Matplotlib Exercises

Many thanks to the following people for contributing to these exercises: William Hunter

Here is an exercise to practice plotting with matplotlib. Your aim is to reproduce the figures as provided.

Follow the tasks outline below and ask for help whenever you need it! Good luck!

Firstly, remember to import numpy and matplotlib so that you can use them!

import numpy as np
import matplotlib.pyplot as plt

We will also define our x, y, and z arrays to be plotted.

resolution = 1000
x = np.linspace(0, 50, resolution)
y = np.sin(x)
z = np.exp(y)

Task 1

Let’s do this one together!

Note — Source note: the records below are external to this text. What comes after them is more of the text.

(** A command that makes a connection host is an [auth] with the token. *)
Lemma step_host now c sv sid sd' :
  sockets (fst (step now c sv)) !! sid = Some sd' -> Socket.role sd' = Host ->
  (exists sd0, sockets sv !! sid = Some sd0 /\ Socket.role sd0 = Host)
  \/ host_login (ADMIN_TOKEN (store sv)) sid c = true.
Proof.
  intros Hl Hr.
  destruct c; simpl in Hl;
    try (left; rewrite <- Hr; revert Hl; apply on_role;
         first [ keeps_role profile_setup | keeps_role host_createEvent
               | keeps_role event_join | keeps_role host_setMinIncrement
               | keeps_role host_createItem | keeps_role host_startTimer
               | keeps_role host_stopTimer | keeps_role host_markSold
               | keeps_role host_reopen | keeps_role host_setCurrentLot
               | keeps_role placeBid | keeps_role payment_confirm ]; fail).
  - (* Connect *)
    destruct (sockets sv !! sid0) eqn:E; [eauto |]. simpl in Hl.
    destruct (decide (sid0 = sid)) as [-> | Hne].
    + rewrite lookup_insert_eq in Hl. injection Hl as <-. discriminate.
    + rewrite lookup_insert_ne in Hl by exact Hne. eauto.
  - (* Disconnect *)
    destruct (sockets sv !! sid0) eqn:E; [| eauto]. simpl in Hl.
    destruct (decide (sid0 = sid)) as [-> | Hne].
    + rewrite lookup_delete_eq in Hl. discriminate.
    + rewrite lookup_delete_ne in Hl by exact Hne. eauto.
  - (* Auth *)
    unfold on in Hl. destruct (sockets sv !! sid0) as [sd0|] eqn:E; [| eauto].
    destruct (decide (sid0 = sid)) as [-> | Hne].
    + simpl. rewrite Nat.eqb_refl. simpl. unfold auth, isSiteAdmin in Hl.
      destruct (Str.toLowerCase (Str.payload_or role "") =? "host")%string eqn:Eh.
      * destruct (Str.truthy (ADMIN_TOKEN (store sv))); simpl in Hl.
        -- destruct (Str.of_payload password =? ADMIN_TOKEN (store sv))%string;
             [right; reflexivity |].
           simpl in Hl. rewrite lookup_insert_eq in Hl. injection Hl as <-. eauto.
        -- rewrite lookup_insert_eq in Hl. injection Hl as <-. eauto.
      * destruct (Str.toLowerCase (Str.payload_or role "") =? "bidder")%string;
          simpl in Hl; rewrite lookup_insert_eq in Hl; injection Hl as <-; discriminate.
    + left. destruct (auth role password sd0 (store sv)) as [[sd1 st1] a]. simpl in Hl.
      rewrite lookup_insert_ne in Hl by exact Hne. eauto.
  - (* Tick *) eauto.
Qed.

Lemma run_host tr sv sid sd :
  sockets (run tr sv) !! sid = Some sd -> Socket.role sd = Host ->
  (exists sd0, sockets sv !! sid = Some sd0 /\ Socket.role sd0 = Host)
  \/ Exists (fun nc => host_login (ADMIN_TOKEN (store sv)) sid (snd nc) = true) tr.
Proof.
  revert sv. induction tr as [|[now c] tr IH]; intros sv Hl Hr; simpl in Hl; [eauto |].
  destruct (IH _ Hl Hr) as [(sd1 & Hl1 & Hr1) | Hex].
  - destruct (step_host now c sv sid sd1 Hl1 Hr1) as [H | H]; [left; exact H |].
    right. constructor. exact H.
  - right. apply Exists_cons_tl.
    rewrite (grows_token _ _ (step_grows now c sv)) in Hex. exact Hex.
Qed.

(** X2. From the start of the server on, a connection has the role host only if
    it has sent an [auth] for that role with the admin token as password;
    and no command changes the token. *)
Theorem host_only_by_token token tr sid sd :
  sockets (run tr (init token)) !! sid = Some sd -> Socket.role sd = Host ->
  Exists (fun nc => host_login token sid (snd nc) = true) tr
  /\ ADMIN_TOKEN (store (run tr (init token))) = token.
Proof.
  intros Hl Hr. split.
  - destruct (run_host tr (init token) sid sd Hl Hr) as [(sd0 & H0 & _) | H]; [| exact H].
    simpl in H0. rewrite lookup_empty in H0. discriminate.
  - apply (grows_token _ _ (run_grows tr (init token))).
Qed.

Lemma host_only_by_token_witness :
  Exists (fun nc => host_login "1234" 1 (snd nc) = true) gala.
Proof.
  refine (proj1 (host_only_by_token "1234" gala 1%nat the_host _ _)).
  - vm_compute. reflexivity.
  - reflexivity.
Defined.

(** ** Identifiers *)

(** X3. The counters number the events 1, 2, .. in the order of creation, and
    give every item of the server its own identifier below [nextItemId]. *)
Theorem reachable_identifiers token sv :
  reachable token sv ->
  List.map Event.id (events (store sv)) = seqZ 1 (nextEventId (store sv) - 1)
  /\ NoDup (item_ids (store sv))
  /\ Forall (fun i => 1 <= i < nextItemId (store sv))%Z (item_ids (store sv)).
Proof.
  intros Hr. destruct (reachable_well_formed token sv Hr) as (_ & _ & H1 & H2 & H3 & _).
  auto.
Qed.

Lemma reachable_identifiers_witness :
  List.map Event.id (events (store (run two_equal_bids (init "1234"))))
  = seqZ 1 (nextEventId (store (run two_equal_bids (init "1234"))) - 1)
  /\ NoDup (item_ids (store (run two_equal_bids (init "1234")))).
Proof.
  destruct (reachable_identifiers "1234" (run two_equal_bids (init "1234"))
              (reachable_run "1234" two_equal_bids _ (reachable_init "1234")))
    as (H1 & H2 & _).
  split; assumption.
Defined.
Lemma calculate_wocs_reordered_witness :
  let P := [b64 0 0] in
  let X := [[b64 4 0]; [b64 2 0]; [b64 1 0]] in
  ([0; 1; 2]%nat ≡ₚ [1; 0; 2]%nat ∧
   Numeric.in_range (N:=binary64) X [0; 1; 2]%nat) ∧
  Numeric.kept (N:=binary64) P X [0; 1; 2]%nat = [(0, 1); (0, 2); (1, 2)]%nat ∧
  Numeric.kept (N:=binary64) P X [1; 0; 2]%nat = [(1, 0); (1, 2); (0, 2)]%nat ∧
  unordered <$> Numeric.kept (N:=binary64) P X [0; 1; 2]%nat ≡ₚ
  unordered <$> Numeric.kept (N:=binary64) P X [1; 0; 2]%nat ∧
  (_calculate_wocs [Qn 0] [[Qn 4]; [Qn 2]; [Qn 1]] [0; 1; 2]%nat
     = Ok (Fin (frac 7 288)) ∧
   _calculate_wocs [Qn 0] [[Qn 4]; [Qn 2]; [Qn 1]] [1; 0; 2]%nat
     = Ok (Fin (frac 7 288))).
Proof.
  intros P X.
  assert ([0; 1; 2]%nat ≡ₚ [1; 0; 2]%nat) as Hp by apply perm_swap.
  assert (Numeric.in_range (N:=binary64) X [0; 1; 2]%nat) as Hin
    by (repeat constructor).
  split; [done|].
  destruct (calculate_wocs_reordered (N:=binary64) P X _ _ Hp Hin)
    as (_ & _ & Hpairs & Hexact).
  split; [by vm_compute|]. split; [by vm_compute|].
  split; [exact Hpairs|].
  assert (_calculate_wocs [Qn 0] [[Qn 4]; [Qn 2]; [Qn 1]] [0; 1; 2]%nat
          = Ok (Fin (frac 7 288))) as Hw by (by vm_compute).
  split; [exact Hw|]. exact (proj1 (Hexact _ _ _) Hw).
Defined.

(** C10, as stated, fails in float64: for the pivot 0 and the points 4, 2
    and 1 the collected values are 1/8, 1/4, 1/2 on [[0; 1; 2]] and 1/8,
    1/2, 1/4 on [[1; 0; 2]]; the squared deviations are added in that
    order, and the two variances differ in the last bit. *)
Lemma calculate_wocs_order_rounding :
  let P := [b64 0 0] in
  let X := [[b64 4 0]; [b64 2 0]; [b64 1 0]] in
  let w := S754_finite false 7005599420354104 (-58) in
  let w' := S754_finite false 7005599420354105 (-58) in
  NoDup [0; 1; 2]%nat ∧ NoDup [1; 0; 2]%nat ∧
  [0; 1; 2]%nat ≡ₚ [1; 0; 2]%nat ∧
  Numeric.wocs_loop (N:=binary64) P X [] (combinations [0; 1; 2]%nat 2) =
    Ok [b64 1 (-3); b64 1 (-2); b64 1 (-1)] ∧
  Numeric.wocs_loop (N:=binary64) P X [] (combinations [1; 0; 2]%nat 2) =
    Ok [b64 1 (-3); b64 1 (-1); b64 1 (-2)] ∧
  Numeric._calculate_wocs (N:=binary64) P X [0; 1; 2]%nat = Ok w ∧
  Numeric._calculate_wocs (N:=binary64) P X [1; 0; 2]%nat = Ok w' ∧
  w ≠ w'.
Proof.
  intros P X w w'.
  split; [by apply (bool_decide_unpack _)|].
  split; [by apply (bool_decide_unpack _)|].
  split; [apply perm_swap|].
  split; [by vm_compute|]. split; [by vm_compute|].
  split; [by vm_compute|]. split; [by vm_compute|]. done.
Qed.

Plot y against x and call this figure 1.

plt.figure(1)
plt.plot(x, y)
plt.show()

Figure 1

Task 2

Add a title to this graph, call this figure 2, make the title ‘My Graph’.

Figure 2

Task 3

Add x and y labels to your graph, call this figure 3, make the y axis called ‘Amplitude (W)’ and the x axis called ‘time (s)’

Figure 3

Task 4

Plot y AND z against x on the same graph!

Figure 4

Task 5

Make the y plot the colour ‘Blue’ and the z plot the colour ‘Red’

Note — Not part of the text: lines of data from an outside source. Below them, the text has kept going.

Lemma msum_filter f u (P : K * V -> Prop) `{!forall x, Decision (P x)} :
  msum f (filter P u) = msum (fun x => if decide (P x) then f x else 0) u.
Proof.
  induction u as [|k x u Hk IH] using map_ind; [done|].
  rewrite (msum_insert _ _ _ _ Hk), map_filter_insert. case_decide.
  - rewrite <- IH. apply msum_insert. by apply map_lookup_filter_None_2; left.
  - by rewrite delete_id, IH by done.
Qed.

Lemma msum_plus f g u : msum (fun x => f x + g x) u = msum f u + msum g u.
Proof.
  unfold msum. induction (map_to_list u) as [|x l IH]; [done|]. cbn. lia.
Qed.

(** Monotone but for one key, which may lose one. *)
Lemma msum_mono_but f g u k0 :
  (forall k x, u !! k = Some x -> k <> k0 -> f (k, x) <= g (k, x)) ->
  (forall x, u !! k0 = Some x -> f (k0, x) <= S (g (k0, x))) -> msum f u <= S (msum g u).
Proof.
  intros Hfg H0. destruct (u !! k0) as [x0|] eqn:E.
  - rewrite !(msum_delete _ _ _ _ E). specialize (H0 x0 eq_refl).
    enough (msum f (delete k0 u) <= msum g (delete k0 u)) by lia.
    apply msum_mono. intros k x [? ?]%lookup_delete_Some. auto.
  - enough (msum f u <= msum g u) by lia. apply msum_mono. intros k x Hk. apply Hfg; [done|].
    congruence.
Qed.

Lemma msum_pos f u : 1 <= msum f u -> exists k x, u !! k = Some x /\ 1 <= f (k, x).
Proof.
  induction u as [|k x u Hk IH] using map_ind;
    [unfold msum; rewrite map_to_list_empty; cbn; lia|]. rewrite (msum_insert _ _ _ _ Hk).
  destruct (f (k, x)) as [|n] eqn:E; intros Hp.
  - destruct (IH Hp) as (k' & x' & Hk' & ?). exists k', x'. split; [|done].
    rewrite lookup_insert_ne; [done|congruence].
  - exists k, x. rewrite lookup_insert_eq. split; [done|lia].
Qed.
End Counting.

Section Copies.
Context {A : Type} (P : A -> Prop) `{!forall x, Decision (P x)}.

Definition copies (l : list A) : nat := length (filter P l).

Lemma copies_nil : copies [] = 0.
Proof. done. Qed.

Lemma copies_cons x l : copies (x :: l) = (if decide (P x) then 1 else 0) + copies l.
Proof. unfold copies. rewrite filter_cons. by case_decide. Qed.

Lemma copies_app l1 l2 : copies (l1 ++ l2) = copies l1 + copies l2.
Proof. unfold copies. by rewrite list.filter_app, length_app. Qed.

Lemma copies_submseteq l1 l2 : l1 ⊆+ l2 -> copies l1 <= copies l2.
Proof. induction 1; rewrite ?copies_cons; try case_decide; try case_decide; lia. Qed.

Lemma copies_elem x l : x ∈ l -> P x -> 1 <= copies l.
Proof.
  intros Hx HP. assert (Hf : x ∈ filter P l) by (by apply list_elem_of_filter).
  unfold copies. destruct (filter P l); [by apply not_elem_of_nil in Hf|]. cbn. lia.
Qed.

Lemma copies_pos l : 1 <= copies l -> exists x, x ∈ l /\ P x.
Proof.
  unfold copies. destruct (filter P l) as [|x l'] eqn:E; cbn; [lia|]. intros _. exists x.
  assert (Hx : x ∈ filter P l) by (rewrite E; left). by apply list_elem_of_filter in Hx as [? ?].
Qed.
End Copies.

Lemma copies_fmap_filter {A B} (P : B -> Prop) (Q : A -> Prop) (g : A -> B)
    `{!forall x, Decision (P x), !forall x, Decision (Q x)} (l : list A) :
  copies P (g <$> filter Q l)
  = sum_list_with (fun x => if decide (Q x) then if decide (P (g x)) then 1 else 0 else 0) l.
Proof.
  induction l as [|x l IH]; [done|]. rewrite filter_cons. cbn. case_decide; [|done].
  rewrite fmap_cons, copies_cons, IH. done.
Qed.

Hint - watch out for the British (correct) spelling of Colour and the American (incorrect) spelling of Color.

Python only accepts the incorrect spelling…

Figure 5

Task 6

Add a legend onto the graph to make sure you can tell which is y and z

Figure 6

Task 7

Restrict the y scale to a range of -0.5 to 2.0

Figure 7

Task 8

Save the file as a high resolution .png file.

Task 9

Code up your favourite mathematical function - and plot it for all your friends to see!! If you don’t have a favourite, I am fond of \(y = x \times exp(-x)\)… 😁

Task 10

Congratulate yourself, you have learnt all the basics of matplotlib plotting 😀

The full solutions and code to this lab will be posted after the lab is completed so you can check everything!

Josiah’s bonus challenge task

Try creating multiple subplots on a single Figure.

Hint: Check out plt.subplots() or plt.subplot().